Bone is biphasic with an organic matrix and an inorganic mineral component. As we age bone's susceptibility to fracture increases. It has been shown that there is no change in mean mineralization with aging, but bone nevertheless becomes less tough. This aging effect is therefore likely related to the organic phase. Under mechanical loading, immediately prior to failure, bone has been observed to visually become more opaque and has been termed stress-whitening. Stress-whitening is known to make materials tougher. The goal of this investigation was to investigate stress-whitening in the collagenous matrix of bone. Hydrogen bonds play a key role in collagen stability and we hypothesize that changes in hydrogen bonding will significantly affect matrix stiffness, toughness and stress whitening. Demineralized bone specimens were loaded in tension and stress-whitening was monitored. The effect of hydrogen bonding on mechanical properties and stress-whitening process was probed by altering the Hansen's hydrogen bonding parameter (δh) of the immersing solution. The Hansen's hydrogen bonding parameter of the immersing fluid affected the morphology, mechanical properties and stress whitening of specimens. Specimens were visually whiter in the absence of mechanical load in low δh solvents (the specimens solvent-whitened). Both the observed stress-whitening and solvent-whitening were reversible and repeatable processes. The observed solvent-whitening that occurred without the presence of load was consistent with solvent-induced optical clearing (the opposite of whitening) in skin caused by collagen fibril swelling. Stress whitening and solvent whitening can be explained by a common mechanism, collagen fibril densification and thinning, leading to an increased distinction between the collagen fibrillar phase and immersing fluid, ultimately leading to more scattering. Bones may be at a greater risk for fracture as we age because solubility of the matrix changes, thus making the collagen less hydrated (and more brittle) even in the same solvent.

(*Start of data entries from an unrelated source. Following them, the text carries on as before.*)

Definition set_users (f : list user -> list user) (w : world) : world :=
  World (f (users w)) (user_sessions w) (session_seq w) (rate_limits w) (audit_logs w)
        (audit_log w) (db_clock w) (trace w).
Definition set_user_sessions (f : gmap pystr session -> gmap pystr session) (w : world) : world :=
  World (users w) (f (user_sessions w)) (session_seq w) (rate_limits w) (audit_logs w)
        (audit_log w) (db_clock w) (trace w).
Definition set_session_seq (f : Z -> Z) (w : world) : world :=
  World (users w) (user_sessions w) (f (session_seq w)) (rate_limits w) (audit_logs w)
        (audit_log w) (db_clock w) (trace w).
Definition set_rate_limits (f : gmap pystr rate_limit -> gmap pystr rate_limit) (w : world) : world :=
  World (users w) (user_sessions w) (session_seq w) (f (rate_limits w)) (audit_logs w)
        (audit_log w) (db_clock w) (trace w).
Definition set_audit_logs (f : list audit_event -> list audit_event) (w : world) : world :=
  World (users w) (user_sessions w) (session_seq w) (rate_limits w) (f (audit_logs w))
        (audit_log w) (db_clock w) (trace w).
Definition set_audit_log (f : list audit_entry -> list audit_entry) (w : world) : world :=
  World (users w) (user_sessions w) (session_seq w) (rate_limits w) (audit_logs w)
        (f (audit_log w)) (db_clock w) (trace w).
Definition set_trace (f : list effect -> list effect) (w : world) : world :=
  World (users w) (user_sessions w) (session_seq w) (rate_limits w) (audit_logs w)
        (audit_log w) (db_clock w) (f (trace w)).
(** * snet-daemon: the configuration check and the income validator

    A shallow embedding of two packages of the daemon:

    - [config]: the process-wide settings ([vip]) and [config.Validate],
      the sanity check of the daemon type and of the SSL settings;
    - [escrow]: [IncomeData], the [IncomeValidator] interface and its only
      implementation [incomeValidator], whose [Validate] is the payment
      check run before a call is served.

    Go pointers that may be nil are [option]s, [*big.Int] is [Z], a Go
    [error] is the [option] of its message, and the global [vip] is passed
    explicitly. *)

From Stdlib Require Import ZArith Ascii String List Lia Sorted.
From stdpp Require Import base option strings gmap list sorting.

Local Open Scope string_scope.
Local Open Scope Z_scope.

(* ===================================================================== *)
(** ** Package config *)
(* ===================================================================== *)

Module config.

(** The keys read by [Validate] (the const block of the package). *)
Definition DaemonTypeKey : string := "daemon_type".
Definition SSLCertPathKey : string := "ssl_cert".
Definition SSLKeyPathKey : string := "ssl_key".

(** [viper.Viper], as far as [GetString] is concerned: the merged
    settings (overrides, environment, configuration file, defaults), each
    value already cast to a string.  A key that is not set reads as the
    empty string, as [viper.GetString] does. *)
Record Viper : Type := mkViper { settings : gmap string string }.

Definition GetString (vip : Viper) (key : string) : string :=
  default "" (settings vip !! key).

(** [vip.Set(key, value)] for a key written like the constants of the
    package, in lower case and without a dot: the value overrides whatever
    the key had.  (On other keys viper first lower-cases the key and
    descends into nested maps at each dot.) *)
Definition Set_ (vip : Viper) (key value : string) : Viper :=
  mkViper (<[key := value]> (settings vip)).

(** The three string settings of [defaultConfigJson] that [Validate]
    reads. *)
Definition defaults : Viper :=
  mkViper (<[DaemonTypeKey := "grpc"]>
           (<[SSLCertPathKey := ""]>
            (<[SSLKeyPathKey := ""]> ∅))).

(** A Go [error], by its message; [None] is the nil error. *)
Definition error : Type := option string.

Definition unrecognized (dType : string) : string :=
  "unrecognized DAEMON_TYPE '" +:+ dType +:+ "'".

Definition ssl_incomplete : string :=
  "SSL requires both key and certificate when enabled".
(** A row of the result set.  Rows read back from [full_analysis.csv] are
    modelled with their numeric fields already parsed ([float(...)]). *)
Record Row := {
  rTicker : string; Pre_Score : R; Final_Score : R; Forecast_Score : R;
  Tech_Score : R; Fund_Score : R; Sent_Score : R }.

(** The network fetches of the data ingestor: [nse_eq_symbols()] and the
    download of [EQUITY_L.csv] in [get_nse_equity_list], and the per-ticker
    fetches. *)
Inductive Fetch :=
| FetchSymbols
| FetchEquityCsv
| FetchHistory (ticker : string)
| FetchFundamentals (ticker : string)
| FetchNews (name : string).

(** [config['weights']]; only the forecast weight is read with a default. *)
Record PWeights := {
  w_technical : R; w_fundamental : R; w_sentiment : R; w_forecast : option R }.

Definition set_scores (row : Row) (fs fin : R) : Row :=
  {| rTicker := rTicker row; Pre_Score := Pre_Score row; Final_Score := fin;
     Forecast_Score := fs; Tech_Score := Tech_Score row;
     Fund_Score := Fund_Score row; Sent_Score := Sent_Score row |}.

(** [list.sort(key=..., reverse=True)]: stable, so rows with equal keys keep
    their order. *)
Fixpoint insert_desc (key : Row -> R) (x : Row) (l : list Row) : list Row :=
  match l with
  | [] => [x]
  | y :: t => if Rlt_dec (key x) (key y) then y :: insert_desc key x t else x :: l
  end.

Definition sort_desc (key : Row -> R) (l : list Row) : list Row :=
  fold_right (insert_desc key) [] l.

(** Score boosting: [if final_score > 0.5: final_score = min(0.99, final_score * 1.2)] *)
Definition boost (final_score : R) : R :=
  if Rlt_dec (1 / 2) final_score then
    let x := final_score * (12 / 10) in
    if Rlt_dec x (99 / 100) then x else 99 / 100
  else final_score.

(** [_fallback_stock_list] *)
Definition fallback_stock_list : list Stock :=
  map (fun s => {| sTicker := s ++ ".NS"; sName := s |})
    ["RELIANCE"; "TCS"; "INFY"; "HDFCBANK"; "ICICIBANK"; "LT"; "SBIN";
     "AXISBANK"; "ITC"; "HINDUNILVR";
     "NIFTYBEES"; "BANKBEES"; "GOLDBEES"; "LIQUIDBEES"; "SILVERBEES"].

(** [if symbol: stocks.append({'Ticker': f"{symbol}.NS",
     'Name': row.get('NAME OF COMPANY', symbol)})] over the CSV rows, each
    given by its [SYMBOL] and [NAME OF COMPANY] cells ([None] when the
    column is missing). *)
Definition csv_stocks (rows : list (option string * option string)) : list Stock :=
  flat_map (fun '(symbol, name) =>
    match symbol with
    | Some sym =>
        if String.eqb sym "" then []
        else [{| sTicker := sym ++ ".NS";
                 sName := match name with Some n => n | None => sym end |}]
    | None => []
    end) rows.

(** [stocks_list[:limit]] for an [int] limit (a negative one drops that
    many rows from the end). *)
Definition py_slice_to {A} (limit : Z) (l : list A) : list A :=
  if (0 <=? limit)%Z then firstn (Z.to_nat limit) l
  else firstn (length l - Z.to_nat (- limit)) l.

Section Run.
Variable weights : PWeights.
Variable draws : nat -> list (list nat).
(** [self.process_stock(row)]: the fetches it performs and its result. *)
Variable process_stock : Stock -> list Fetch * option Row.
(** [self.ingestor.fetch_stock_history(ticker)] as a list of closes. *)
Variable fetch_stock_history : string -> list R.
(** The order in which [as_completed] yields the submitted futures. *)
Variable as_completed : list Stock -> list Stock.
(** [config['top_n_stocks']] *)
Variable top_n_stocks : nat.
(** The outcome of [nse_eq_symbols()]: [None] when [nsepython] cannot be
    imported (no request is made), otherwise the symbols it returns or the
    exception it raises. *)
Variable nse_eq_symbols : option (result (list string)).
(** The outcome of [requests.get(EQUITY_L.csv)]: an exception, a status
    other than 200 ([None]), or the rows of the decoded CSV. *)
Variable equity_csv : result (option (list (option string * option string))).
(** The permutation [random.shuffle] applies. *)
Variable shuffle : list Stock -> list Stock.

(** [DataIngestor.get_nse_equity_list]: the fetches made and the universe.
    Saving the list to [equity_master.csv] is a local write and is
    not modelled. *)
Definition get_nse_equity_list : list Fetch * list Stock :=
  let '(log, from_nse) :=
    match nse_eq_symbols with
    | None => ([], None)
    | Some (Err _) => ([FetchSymbols], None)
    | Some (Ok symbols) =>
        ([FetchSymbols],
         if Nat.ltb 500 (length symbols)
         then Some (map (fun s => {| sTicker := s ++ ".NS"; sName := s |}) symbols)
         else None)
    end in
  match from_nse with
  | Some stocks => (log, stocks)
  | None =>
      let from_csv :=
        match equity_csv with
        | Ok (Some rows) =>
            let stocks := csv_stocks rows in
            if Nat.ltb 500 (length stocks) then Some stocks else None
        | _ => None
        end in
      (log ++ [FetchEquityCsv],
       match from_csv with Some stocks => stocks | None => fallback_stock_list end)
  end.

(** Step 1: the universe, shuffled, cut to [limit] when [limit] is truthy. *)
Definition select_stocks (limit : option Z) (universe : list Stock) : list Stock :=
  let stocks_list := shuffle universe in
  match limit with
  | Some n => if (n =? 0)%Z then stocks_list else py_slice_to n stocks_list
  | None => stocks_list
  end.

(** The entities a run considers. *)
Definition run_stocks (limit : option Z) : list Stock :=
  select_stocks limit (snd get_nse_equity_list).

(** [{row['Ticker'] for row in results if row.get('Ticker')}] *)
Definition processed_tickers (results : list Row) : list string :=
  map rTicker (List.filter (fun r => negb (String.eqb (rTicker r) "")) results).

Definition stocks_to_process (stocks_list : list Stock) (results : list Row)
    : list Stock :=
  List.filter (fun s => negb (bool_decide (sTicker s ∈ processed_tickers results)))
    stocks_list.

(** One completed future of the scan: [res = future.result()];
    [if res: results.append(res)]. *)
Definition scan_step (acc : list Fetch * list Row) (s : Stock)
    : list Fetch * list Row :=
  let '(log, results) := acc in
  let '(fetched, res) := process_stock s in
  (log ++ fetched, match res with Some r => results ++ [r] | None => results end).

(** Steps 1-2: resume from the rows already on disk and scan the others;
    returns the fetches made and the result set. *)
Definition scan (skip_fetch : bool) (stocks_list : list Stock) (prior : list Row)
    : list Fetch * list Row :=
  let todo := stocks_to_process stocks_list prior in
  if match todo with [] => true | _ => false end && negb skip_fetch
  then ([], prior)
  else fold_left scan_step (as_completed todo) ([], prior).

(** One iteration of step 4 on a top candidate, threading the shared
    forecaster; [updates] is the dict keyed by ticker. *)
Definition forecast_step (acc : list Fetch * Forecaster * gmap string (R * R))
    (row : Row) : list Fetch * Forecaster * gmap string (R * R) :=
  let '(log, fc, updates) := acc in
  let ticker := rTicker row in
  let hist := fetch_stock_history ticker in
  let '(forecast_score, fc') := get_forecast_score draws hist fc in
  let pre := Pre_Score row in
  let final_score :=
    boost (pre + (match w_forecast weights with Some w => w | None => 0 end)
                 * forecast_score) in
  (log ++ [FetchHistory ticker], fc',
   <[ticker := (forecast_score, final_score)]> updates).

(** Step 4: forecasting on the top candidates. *)
Definition forecast_pass (top : list Row) (fc : Forecaster)
    : list Fetch * Forecaster * gmap string (R * R) :=
  fold_left forecast_step top ([], fc, ∅).

(** Step 5: merging the updates back into the result set. *)
Definition merge (updates : gmap string (R * R)) (row : Row) : Row :=
  match updates !! rTicker row with
  | Some (fs, fin) => set_scores row fs fin
  | None => set_scores row (Forecast_Score row) (Pre_Score row)
  end.

(** Steps 2-5 of [run_full_analysis] on the selected entities, from the
    rows read from [full_analysis.csv] ([[]] when the file is absent or
    unreadable), with the engine's forecaster: returns the top
    [top_n_stocks] rows (the recommendations, before the allocation columns
    are added), the result set written back to [full_analysis.csv], the
    fetches made and the forecaster afterwards. *)
Definition analyze_stocks (skip_fetch skip_forecast : bool)
    (stocks_list : list Stock) (prior : list Row) (fc : Forecaster)
    : list Row * list Row * list Fetch * Forecaster :=
  let '(log1, results) := scan skip_fetch stocks_list prior in
  match results with
  | [] => ([], [], log1, fc)
  | _ :: _ =>
      let results := sort_desc Pre_Score results in
      let top_candidates := firstn 20 results in
      let '(log2, fc', results) :=
        if skip_forecast then ([], fc, results)
        else
          let '(log2, fc', updates) := forecast_pass top_candidates fc in
          (log2, fc', sort_desc Final_Score (map (merge updates) results)) in
      (firstn top_n_stocks results, results, log1 ++ log2, fc')
  end.

(** [RecommendationEngine.run_full_analysis(limit, skip_fetch,
    skip_forecast)]: step 1 fetches the universe, then steps 2-5 run on the
    selected entities; the fetch log starts with the universe fetches. *)
Definition run_full_analysis (limit : option Z) (skip_fetch skip_forecast : bool)
    (prior : list Row) (fc : Forecaster)
    : list Row * list Row * list Fetch * Forecaster :=
  let '(log0, universe) := get_nse_equity_list in
  let stocks_list := select_stocks limit universe in
  let '(recs, results, log, fc') :=
    analyze_stocks skip_fetch skip_forecast stocks_list prior fc in
  (recs, results, log0 ++ log, fc').

End Run.
End Pipeline.

(* ================================================================== *)
(** * Proofs *)

Module FundamentalsFacts.
Import Fundamentals.

Lemma Qlt_bool_iff x y : Qlt_bool x y = true <-> (x < y)%Q.
Proof.
  unfold Qlt_bool. rewrite negb_true_iff.
  split; intros H.
  - apply Qnot_le_lt. intros Hle. apply Qle_bool_iff in Hle. congruence.
  - destruct (Qle_bool y x) eqn:E; [|reflexivity].
    apply Qle_bool_iff in E. exfalso. apply (Qlt_not_le x y); assumption.
Qed.

(** The exact comparison with a square root agrees with the real one. *)
Lemma sqrt_lt_correct p x :
  (0 < x)%Q -> (Q2R p < sqrt (Q2R x))%R <-> Q_lt_sqrt p x = true.
Proof.
  intros Hx. unfold Q_lt_sqrt. rewrite orb_true_iff, !Qlt_bool_iff.
  assert (Hx' : (0 < Q2R x)%R) by (rewrite <- RMicromega.Q2R_0; now apply Qreals.Qlt_Rlt).
  split.
  - intros H. destruct (Qlt_le_dec p 0) as [Hp|Hp]; [now left|right].
    apply Qreals.Rlt_Qlt. rewrite Qreals.Q2R_mult.
    apply Qreals.Qle_Rle in Hp. rewrite RMicromega.Q2R_0 in Hp.
    rewrite <- (sqrt_sqrt (Q2R x)) by lra.
    apply Rmult_le_0_lt_compat; lra.
  - intros [H|H].
    + apply Qreals.Qlt_Rlt in H. rewrite RMicromega.Q2R_0 in H.
      pose proof (sqrt_pos (Q2R x)). lra.
    + destruct (Qlt_le_dec p 0) as [Hp|Hp].
      * apply Qreals.Qlt_Rlt in Hp. rewrite RMicromega.Q2R_0 in Hp.
        pose proof (sqrt_pos (Q2R x)). lra.
      * apply Qreals.Qlt_Rlt in H. rewrite Qreals.Q2R_mult in H.
        apply Qreals.Qle_Rle in Hp. rewrite RMicromega.Q2R_0 in Hp.
        rewrite <- (sqrt_Rsqr (Q2R p)) by lra.
        apply sqrt_lt_1_alt. unfold Rsqr. split; [nra|exact H].
Qed.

骨组织具有两相特性,包括有机基质和无机矿物质成分。随着年龄的增长,骨组织的骨折易感性增加。研究表明,随着年龄的增长,平均矿化程度没有变化,但骨组织的韧性却降低了。因此,这种衰老效应可能与有机相有关。在机械加载下,在失效之前,骨组织已经被观察到肉眼变得更加不透明,并被称为应力致白。应力致白已知会使材料更坚韧。本研究的目的是研究骨胶原基质中的应力致白现象。氢键在胶原稳定性中起着关键作用,我们假设氢键的变化将显著影响基质的刚度、韧性和应力致白。将脱矿骨标本在张力下加载,并监测应力致白。通过改变浸泡溶液的 Hansen 氢键参数(δh)来探究氢键对力学性能和应力致白过程的影响。浸泡液的 Hansen 氢键参数影响了标本的形态、力学性能和应力致白。在低 δh 溶剂中(标本溶剂致白),没有机械负载时,标本肉眼看起来更白。观察到的应力致白和溶剂致白都是可逆和可重复的过程。在没有负载的情况下发生的观察到的溶剂致白与由胶原纤维肿胀引起的皮肤中溶剂诱导的光学透明(与致白相反)一致。应力致白和溶剂致白可以用一个共同的机制来解释,即胶原纤维的密集化和变薄,导致胶原纤维相和浸泡液之间的差异增加,最终导致更多的散射。随着年龄的增长,骨骼可能更容易骨折,因为基质的溶解度发生了变化,因此即使在相同的溶剂中,胶原也会变得不那么水合(更脆弱)。